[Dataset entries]
○ ○ ○

(** A new identity gets the next handle; the table stays sound. *)
Lemma lock_table_ok_insert (m : gmap string nat) (s : string) (w w1 : World) :
  lock_table_ok m w ->
  m !! s = None ->
  next_lock w1 = S (next_lock w) ->
  lock_table_ok (<[s := next_lock w]> m) w1.
Proof.
  intros [Hbound Hinj] Hfresh Hnext. split.
  - intros s' l Hl. rewrite Hnext.
    destruct (decide (s = s')) as [<-|Hne].
    + rewrite lookup_insert_eq in Hl. injection Hl as <-. lia.
    + rewrite lookup_insert_ne in Hl by exact Hne.
      specialize (Hbound s' l Hl). lia.
  - intros s1 s2 l H1 H2.
    destruct (decide (s = s1)) as [<-|Hne1], (decide (s = s2)) as [<-|Hne2].
    + reflexivity.
    + rewrite lookup_insert_eq in H1. injection H1 as <-.
      rewrite lookup_insert_ne in H2 by exact Hne2.
      specialize (Hbound s2 _ H2). lia.
    + rewrite lookup_insert_eq in H2. injection H2 as <-.
      rewrite lookup_insert_ne in H1 by exact Hne1.
      specialize (Hbound s1 _ H1). lia.
    + rewrite lookup_insert_ne in H1 by exact Hne1.
      rewrite lookup_insert_ne in H2 by exact Hne2.
      exact (Hinj s1 s2 l H1 H2).
Qed.

(** The loop completes, keeps the table sound, only adds to it, and appends
    for each asset the handle the final table holds for its identity. *)
Lemma create_locks_spec (l : list Asset) :
  forall (m : gmap string nat) (locks : list nat) (w : World),
    lock_table_ok m w ->
    exists m' new w',
      create_locks l m locks w = (Ok (m', locks ++ new), w') /\
      lock_table_ok m' w' /\
      m ⊆ m' /\
      Forall2 (fun asset lock => m' !! asset_str asset = Some lock) l new.
Proof.
  induction l as [|asset l IH]; intros m locks w Hok.
  - exists m, [], w. rewrite app_nil_r.
    split; [reflexivity|]. split; [exact Hok|]. split; [reflexivity|constructor].
  - cbn [create_locks].
    destruct (m !! asset_str asset) as [lock|] eqn:Hlook.
    + (* the identity has its lock already *)
      destruct (IH m (locks ++ [lock]) w Hok) as (m' & new & w' & Hrun & Hok' & Hsub & Hall).
      exists m', (lock :: new), w'.
      split; [|split; [exact Hok'|split; [exact Hsub|]]].
      * unfold bind.
        rewrite bool_decide_eq_false_2
          by (intros Hn; apply not_elem_of_dom in Hn; congruence).
        unfold ret. rewrite Hlook, Hrun, <- app_assoc. reflexivity.
      * constructor; [|exact Hall].
        eapply lookup_weaken; eassumption.
    + (* a new identity *)
      set (w1 := with_next_lock (S (next_lock w))
                   (with_trace (trace w ++ [EvNewLock (next_lock w)]) w)).
      assert (Hok1 : lock_table_ok (<[asset_str asset := next_lock w]> m) w1)
        by (apply (lock_table_ok_insert m _ w w1 Hok Hlook); reflexivity).
      destruct (IH _ (locks ++ [next_lock w]) w1 Hok1)
        as (m' & new & w' & Hrun & Hok' & Hsub & Hall).
      exists m', (next_lock w :: new), w'.
      split; [|split; [exact Hok'|split]].
      * unfold bind.
        rewrite bool_decide_eq_true_2 by (apply not_elem_of_dom; exact Hlook).
        unfold multiprocessing_Lock, ret. fold w1.
        rewrite lookup_insert_eq, Hrun, <- app_assoc. reflexivity.
      * etransitivity; [|exact Hsub]. apply insert_subseteq. exact Hlook.
      * constructor; [|exact Hall].
        eapply lookup_weaken; [|exact Hsub]. apply lookup_insert_eq.
Qed.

○ ○ ○

TASK BRIEF>
Working from the entries above, return all lines that contain "exists".

TASK OUTPUT>
    exists m' new w',
  - exists m, [], w. rewrite app_nil_r.
      exists m', (lock :: new), w'.
      exists m', (next_lock w :: new), w'.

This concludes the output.